Hacker News new | ask | show | jobs
by sanderjd 1073 days ago
But if it will need a community to survive, then the selling point can't be "it won't go away after you use it for awhile". Or if it is, it needs some compelling narrative for why it will definitely attract a durable community.

FWIW: I think this product looks really great and already does a bunch of stuff I want, and looks waaaay better and runs waaaay faster than Goodreads, and those are all absolutely big selling points that I think could break through with the general book-loving community, and I think that's awesome! But I just don't think "it is decentralized" or "it will definitely not die" are clear selling points for it.

1 comments

If it needs a community to survive, you first need to bootstrap that community. People who care about federation and are willing try federated projects seem like a great community to help things get started. Especially because like I said earlier, this is in a vertical where value isn't locked into social silos. Reviews that these users make won't only be read by early users who they know, but will provide value to all future users.

It's normal and actually required to start with early adopters and innovators before reaching more mainstream audiences.

Sure, I definitely don't begrudge them their choices!
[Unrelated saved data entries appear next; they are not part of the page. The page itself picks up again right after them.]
Lemma clearCache_member_throws r name third now st cls msg st1 :
  Get H (VObj r) name now st = (Thrown cls msg, st1) ->
  clearCache H (VObj r) (VStr name) third now st = (Thrown cls msg, st1).
Proof.
  intros G. unfold clearCache, bind.
  rewrite (resolve_member_throws H r name third now st cls msg st1 G). reflexivity.
Qed.

End ClearForms.

(** C8 (amended). The error contract of [clearCache].  It throws the
    [ReferenceError] when the named member does not exist, is a data property
    holding no function, is an accessor without getter, or is an accessor
    whose getter, read with a result that is not a function, is not a
    wrapper; an exception of the read of the member is passed on as it is.
    When the caller names a function, directly or as a member whose read is a
    function, it throws the [ReferenceError] when what it resolves was never
    wrapped; when it was wrapped, an argument list that is assigned (neither
    [undefined] nor [null]) and is not an array raises the [TypeError], and
    the argument list [null] raises it only when the wrapper holds a map for
    the context and nothing otherwise.  For a wrapper given directly or held
    by a data property of the object, clearing a context the wrapper holds no
    map for, or an argument list whose key the map does not hold, returns
    normally and leaves the whole state as it is; clearing twice leaves the
    state the first clearing left. *)
Theorem clear_contract (H : Host) :
  (forall r name third now st,
      getDescriptor H r name = None \/
      getDescriptor H r name = Some (AccessorProp None) \/
      (exists v, getDescriptor H r name = Some (DataProp v) /\ forall c, v <> VFun c) ->
      exists msg, clearCache H (VObj r) (VStr name) third now st = (Thrown ReferenceError msg, st)) /\
  (forall r name g third now st v st1,
      getDescriptor H r name = Some (AccessorProp (Some g)) ->
      apply H g (VObj r) [] now st = (Returned v, st1) ->
      (forall c, v <> VFun c) ->
      cachedValues st1 !! fn_key g = None ->
      exists msg, clearCache H (VObj r) (VStr name) third now st = (Thrown ReferenceError msg, st1)) /\
  (forall r name third now st cls msg st1,
      Get H (VObj r) name now st = (Thrown cls msg, st1) ->
      clearCache H (VObj r) (VStr name) third now st = (Thrown cls msg, st1)) /\
  (forall o m third cf ctx a now st st',
      callable_target H now st o m third cf ctx a st' ->
      (cached st' cf = None ->
         exists msg, clearCache H o m third now st = (Thrown ReferenceError msg, st')) /\
      (forall c, cf = VFun c -> is_Some (cachedValues st' !! fn_key c) ->
         assigned a = true -> check_array H a = false ->
         exists msg, clearCache H o m third now st = (Thrown TypeError msg, st')) /\
      (forall id f s t, cf = VFun (CacheLayer id f s t) -> genuine H st' (CacheLayer id f s t) ->
         a = VNull ->
         (store st' id ctx = None -> clearCache H o m third now st = (Returned tt, st')) /\
         (is_Some (store st' id ctx) ->
            exists msg, clearCache H o m third now st = (Thrown TypeError msg, st')))) /\
  (forall o m third c ctx a now st,
      direct_target H o m third c ctx a ->
      forall id f s t, c = CacheLayer id f s t -> genuine H st c ->
         (maybe (check_array H) a = true -> store st id ctx = None ->
            clearCache H o m third now st = (Returned tt, st)) /\
         (forall r args mp,
            a = VObj r -> elements H r = Some args -> store st id ctx = Some mp ->
            mk_get (_values mp) (generateKey H args (VBool s)) = None ->
            mk_get (_ttls mp) (generateKey H args (VBool s)) = None ->
            clearCache H o m third now st = (Returned tt, st)) /\
         (forall st1 now',
            clearCache H o m third now st = (Returned tt, st1) ->
            clearCache H o m third now' st1 = (Returned tt, st1))).
Proof.
  split; [|split; [|split; [|split]]].
  - intros r name third now st D. unfold clearCache, bind.
    destruct D as [D|[D|(v & D & F)]].
    + destruct (resolve_no_member H r name third now st D) as [msg X]. rewrite X.
      eexists. reflexivity.
    + rewrite (resolve_no_getter H r name third now st D). cbn [fst snd].
      apply clear_entries_not_cached. reflexivity.
    + rewrite (resolve_data H r name v third now st D F). cbn [fst snd].
      apply clear_entries_not_cached. reflexivity.
  - intros r name g third now st v st1 D E F C.
    unfold clearCache, bind.
    rewrite (resolve_getter H r name g third now st v st1 D E
               ltac:(destruct v; try reflexivity; exfalso; eapply F; reflexivity)).
    cbn [fst snd]. apply clear_entries_not_cached.
    rewrite cached_function, C. reflexivity.
  - intros r name third now st cls msg st1 G. apply clearCache_member_throws. exact G.
  - intros o m third cf ctx a now st st' T.
    rewrite (clearCache_callable H o m third cf ctx a now st st' T).
    split; [|split].
    + intros C. apply clear_entries_not_cached. exact C.
    + intros c -> X As A. apply clear_entries_bad_args; auto.
      unfold maybe_array, maybe. rewrite As. exact A.
    + intros id f s t -> G ->. pose proof G as (X & _). split.
      * intros S. apply clear_entries_no_context; auto.
      * intros [mp S]. exact (clear_entries_null H id f s t ctx st' mp G S).
  - intros o m third c ctx a now st T id f s t -> G.
    rewrite (clearCache_direct H o m third _ ctx a now st T).
    pose proof G as (X & _). split; [|split].
    + intros A S. apply clear_entries_no_context; assumption.
    + intros r args mp -> El S V Tt.
      rewrite (clear_entries_array H _ _ _ _ _ _ _ _ G El).
      rewrite (delete_entry_absent _ _ _ _ _ S V Tt). reflexivity.
    + intros st1 now' E.
      rewrite (clearCache_direct H o m third _ ctx a now' st1 T).
      exact (clear_entries_idempotent H id f s t ctx a st st1 G E).
Qed.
It's their product, if they think this is a good way to bootstrap it, that's up to them.

But my feedback is that I think a better way to bootstrap would be to focus on figuring out what book enthusiasts dislike about the current products in this space and building that (for what it's worth, I think they're also doing a pretty good job of this!), and on figuring out a financial model to sustain the project for a long time.

But I can do it that way when I build a product like this, they certainly don't need to care a whit about my feedback.